In modern times, the news of a country or region can come to a foreign news outlet through one of several channels: wire services, direct reports from foreign government agencies or the news media itself, and a host of other channels ranging from the Internet to satellite TV and radio.
The most common means of obtaining information from abroad is through a foreign correspondent, who is sent abroad by the news organization or agency to report on a particular event or subject. Generally, these reporters are full-time employees of the news source who cover their assigned territory (or continent) and usually stay in touch with their local sources on a regular basis.
There are a number of different types of foreign correspondents: some focus on covering specific topics, while others cover more specialized subjects such as sports or the arts. Correspondents are often assigned to countries with a high level of security and censorship, such as Iran, China or North Korea, or are sent to remote regions that have been recently hit by natural disasters.
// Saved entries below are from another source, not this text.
(** * The DFARS / NDAA pipeline: a shallow embedding of its five stages

    Stages (one Python script each):
    - [Tracker]   parse_tracker.py               PDF table rows to tracker rows
    - [Resolver]  fetch_citation.py              citation and date to a document
    - [Fetcher]   download_fr_htmls.py           document URLs to cached files
    - [Extractor] extract_dfars_sections_ndaa.py cached HTML to section rows
    - [Joiner]    add_ndaa_text.py               (year, section) to statute text

    Conventions of the embedding.
    - A Python [str] is a [string]; one [ascii] stands for one code point
      below 256, so the whitespace class of [str.strip] and of the regex
      class \s is the one Python has on that range.
    - Python [int] is [Z].
    - A pandas cell is a [cell]: a string or NaN.
    - Exceptions that the scripts leave uncaught are results [Raise e].
    - The outside world (the Federal Register API, the web server, the file
      cache, the statute JSON library, the URL splitter of urllib) is a
      Section variable of the stage that talks to it. *)

From Stdlib Require Import ZArith Ascii String List Lia Bool DecimalString.
From stdpp Require Import base option list gmap strings sorting.

Local Open Scope Z_scope.

(* ================================================================== *)
(** * Python strings *)
(* ================================================================== *)

Module PyStr.

Definition code (c : ascii) : N := N_of_ascii c.
(** * bump.cpp: the AABB collision kernel, its grid and its responses

    A shallow embedding of [bump/bump.cpp] and [bump/bump.h].

    Modelling conventions.
    - [Number] (C++ [double]) is modelled by the exact rationals [Q]:
      the comparisons, [std::abs], [std::min] and the four arithmetic
      operations are the exact ones.  Rounding, NaN and the infinities
      of IEEE arithmetic are outside this model.  Equality of numbers in
      statements is [Qeq] (written [==]).  The statements made on this
      model rest on the comparisons and the control flow of the code,
      or give a formula as the code writes it, which the doubles follow
      up to the rounding of each operation.
    - Where the answer depends on the rounding of a sum or a difference
      (the margin test of [containsPoint] on [getDiff], the distances
      compared by [Aux::nearest]) the functions are transcribed a second
      time, in module [Double], over the binary64 numbers of
      [PrimFloat], whose operations round as the machine's do.
    - A C++ exception is an explicit [Throw] result; every function that
      can raise returns a [Result].
    - [Item] ([void*]) is an address, [0] being [nullptr].
    - A [Cell*] key of [nonEmptyCells] is modelled by the position
      [(iy, ix)] of the cell inside [rows]. *)

From Stdlib Require Import QArith Qabs Qminmax Qround Lqa Lia ZArith List Bool.
From Stdlib Require PrimFloat SpecFloat FloatOps FloatAxioms.
From stdpp Require Import gmap list strings.
(** [a[:n]] *)
Definition slice_to {A : Type} (n : Z) (a : list A) : list A :=
  take (slice_stop (length a) n) a.

(** The two library routines [solve_eigen] calls are arguments of the
    model: [eigh], the dense symmetric eigensolver of SciPy, and
    [argsort], NumPy's indirect sort.  [n_eigs] is [None] when the
    argument is left out. *)
Definition solve_eigen
    (eigh : ndarray → result (list float64 * ndarray))
    (argsort : list float64 → list Z)
    (N : Z) (potential : string) (n_eigs : option Z)
    : result (list float64 * ndarray) :=
  H ← build_2d_hamiltonian N potential;
  vv ← eigh H;
  let vals := vv.1 in
  let vecs := vv.2 in
  let idx_sorted := argsort vals in
  vals_sorted ← gather vals idx_sorted;
  vecs_sorted ← gather_columns vecs idx_sorted;
  match n_eigs return result (list float64 * ndarray) with
  | None => Ok (vals_sorted, vecs_sorted)
  | Some n => Ok (slice_to n vals_sorted, slice_to n <$> vecs_sorted)
  end.

(** what [solve_eigen] relies on from [eigh] on an [n] x [n] matrix: [n]
    eigenvalues and an [n] x [n] array whose columns are the eigenvectors *)
Definition spectrum_of_size (n : Z) (vv : list float64 * ndarray) : Prop :=
  Z.of_nat (length vv.1) = n ∧ square n vv.2.

(** what [solve_eigen] relies on from [argsort]: the indices of [a], each
    once, in an order that sorts [a] *)
Definition sorts (a : list float64) (ix : list Z) : Prop :=
  ix ≡ₚ seqZ 0 (Z.of_nat (length a)) ∧
  ∀ b, gather a ix = Ok b → Sorted Qcle b.

(** an indirect merge sort, one function that meets [sorts] *)
Definition by_value (p q : Z * float64) : Prop := (p.2 ≤ q.2)%Qc.

#[global] Instance by_value_dec p q : Decision (by_value p q).
Proof. unfold by_value. apply _. Defined.

Definition merge_argsort (a : list float64) : list Z :=
  fst <$> merge_sort by_value (zip (seqZ 0 (Z.of_nat (length a))) a).

(** the [k]-th eigenpair of a result: an eigenvalue and its column *)
Definition eigenpair (vv : list float64 * ndarray) (k : Z)
    : result (float64 * list float64) :=
  v ← item vv.1 k; col ← column vv.2 k; Ok (v, col).

(** the entry of [a] at an index inside it *)
Definition at_index (a : list float64) (q : Z) : float64 :=
  default 0%Qc (a !! Z.to_nat q).

(** ** The five-point stencil, as the specification describes it *)

(** the grid point [(r / N, r mod N)] of a linear index [r] *)
Definition grid_point (N r : Z) : Z * Z := (r / N, r mod N).

Definition in_grid (N : Z) (p : Z * Z) : Prop :=
  0 ≤ p.1 < N ∧ 0 ≤ p.2 < N.

#[global] Instance in_grid_dec N p : Decision (in_grid N p).
Proof. unfold in_grid. apply _. Defined.
(** * Book Wrap 2025: the statistics-and-classification pipeline of [App.tsx]

    A shallow embedding of the CSV normaliser, the year-inclusion filter,
    the statistics block and the aura (persona) classifier of
    [src/App.tsx], of the upload form, the story navigation and the slide
    elements computed from the statistics, followed by the properties
    proved about them.

    Modelling conventions.
    - A JavaScript number that holds a page count, a counter or a month
      is a [Z]: the embedding follows the program as long as these
      integers stay below 2^53 in magnitude.  A number that need not be an
      integer (a rating, the mean of the ratings) is the exact rational
      value of a double, a [Q]; the sum and the quotient that make the
      mean round to the nearest double ([Js.double]), and the literals 3.8
      and 4.2 stand for the doubles they denote.  The value [NaN] is the
      [None] of an [option]; the infinities are not represented.
    - A JavaScript string is a [string] of 8-bit code units.
    - A property read [row['Col']] of a parsed CSV row yields a string or
      [undefined]; [undefined] and [null] are the [None] of an [option].
    - A plain object used as a counter table is the list of its own
      properties in enumeration order (see [JsObject]).  The table of the
      months is only read and written under the keys "0" to "11" and
      "NaN"; the table of the authors is read and written under arbitrary
      keys, so the members it inherits from [Object.prototype] are part
      of its model (see [Js.Object_prototype]). *)

From Stdlib Require Import List ZArith QArith Qround Qabs Qpower.
From Stdlib Require Qcanon.
From Stdlib Require Import Bool Ascii String.
From Stdlib Require Import DecimalString Lia Lqa Permutation Sorted.
Import ListNotations.
(** X12. The requests of an invocation leave in a fixed order and none is
    repeated: the GET of the probe, then the request to Secrets Manager,
    then the POST of the notification; an invocation stops after any of
    them, or sends none. *)
Theorem requests_in_order ev ctx h :
  request_kinds (handler lib w ev ctx h).2 = []
  \/ request_kinds (handler lib w ev ctx h).2 = ["GET"]
  \/ request_kinds (handler lib w ev ctx h).2 = ["GET"; "get_secret_value"]
  \/ request_kinds (handler lib w ev ctx h).2
     = ["GET"; "get_secret_value"; "POST"].
Proof.
  handler_paths ev ctx h; rewrite ?request_kinds_app;
    try (destruct (check_nginx_health_request url 10 h1) as (-> & _)).
  - left. reflexivity.
  - right. left. reflexivity.
  - rewrite get_secret_request_kinds. right. right. left. reflexivity.
  - rewrite get_secret_request_kinds.
    destruct (send_notification_request_kinds
                (default "slack" (environ w !! "NOTIFICATION_TYPE"))
                config url h3) as [-> | ->].
    + right. right. left. reflexivity.
    + right. right. right. reflexivity.
Qed.
Definition unavailable (retry_after : option string) : reply :=
  Fails (HTTPError 503 "Service Unavailable" retry_after).


(** An endpoint that answers 503 with the header [Retry-After: -1]. *)
Definition hasty_endpoint : world :=
  {| reply_at := fun _ => unavailable (Some "-1");
     random_at := fun _ => (1 # 2)%Q |}.

(** Any other path of the test server: status 404. *)
Definition missing_endpoint : world :=
  {| reply_at := fun _ => Fails (HTTPError 404 "Not Found" None);
     random_at := fun _ => (1 # 2)%Q |}.

(** [/ok]: a small file, named by the header. *)
Definition ok_endpoint : world :=
  {| reply_at := fun _ => Responds 200 (Utils.attachment "ok.bin") [] None;
     random_at := fun _ => (1 # 2)%Q |}.

End Scenario.

(** ** Counting the tokens a run of calls takes *)
Module Pacing.
Import RateLimiter.

(** Whether the call took a token: the result of [try_acquire], and for
    [acquire] whether it returned within the clock readings given. *)
Definition granted (c : call) (self : t) : bool :=
  match c with
  | TryAcquire now => snd (try_acquire now self)
  | Acquire clock => snd (acquire clock self)
  end.

(** The number of tokens the calls take, one after the other. *)
Fixpoint taken (calls : list call) (self : t) : nat :=
  match calls with
  | [] => 0%nat
  | c :: calls =>
      ((if granted c self then 1 else 0) + taken calls (perform c self))%nat
  end.

End Pacing.

(** ** Names without surrounding whitespace *)
Module Trim.

(** The first character, if there is one, is not whitespace. *)
Definition starts_clean (s : string) : bool :=
  match s with
  | EmptyString => true
  | String c _ => negb (Str.is_space c)
  end.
Most news agencies have at least one foreign correspondent who works overseas, and in some cases, dozens of them. These correspondents have a number of important roles, from filing stories to gathering material in-country for the news editors.
For example, the best-known foreign news story of all time, the Iraq invasion, was covered by NPR’s Mideast editor Larry Kaplow during the war’s early days, and it remains a gripping and timely tale to this day. Other notable foreign-related news stories include the first successful telegrams and a hurricane that killed hundreds in Africa.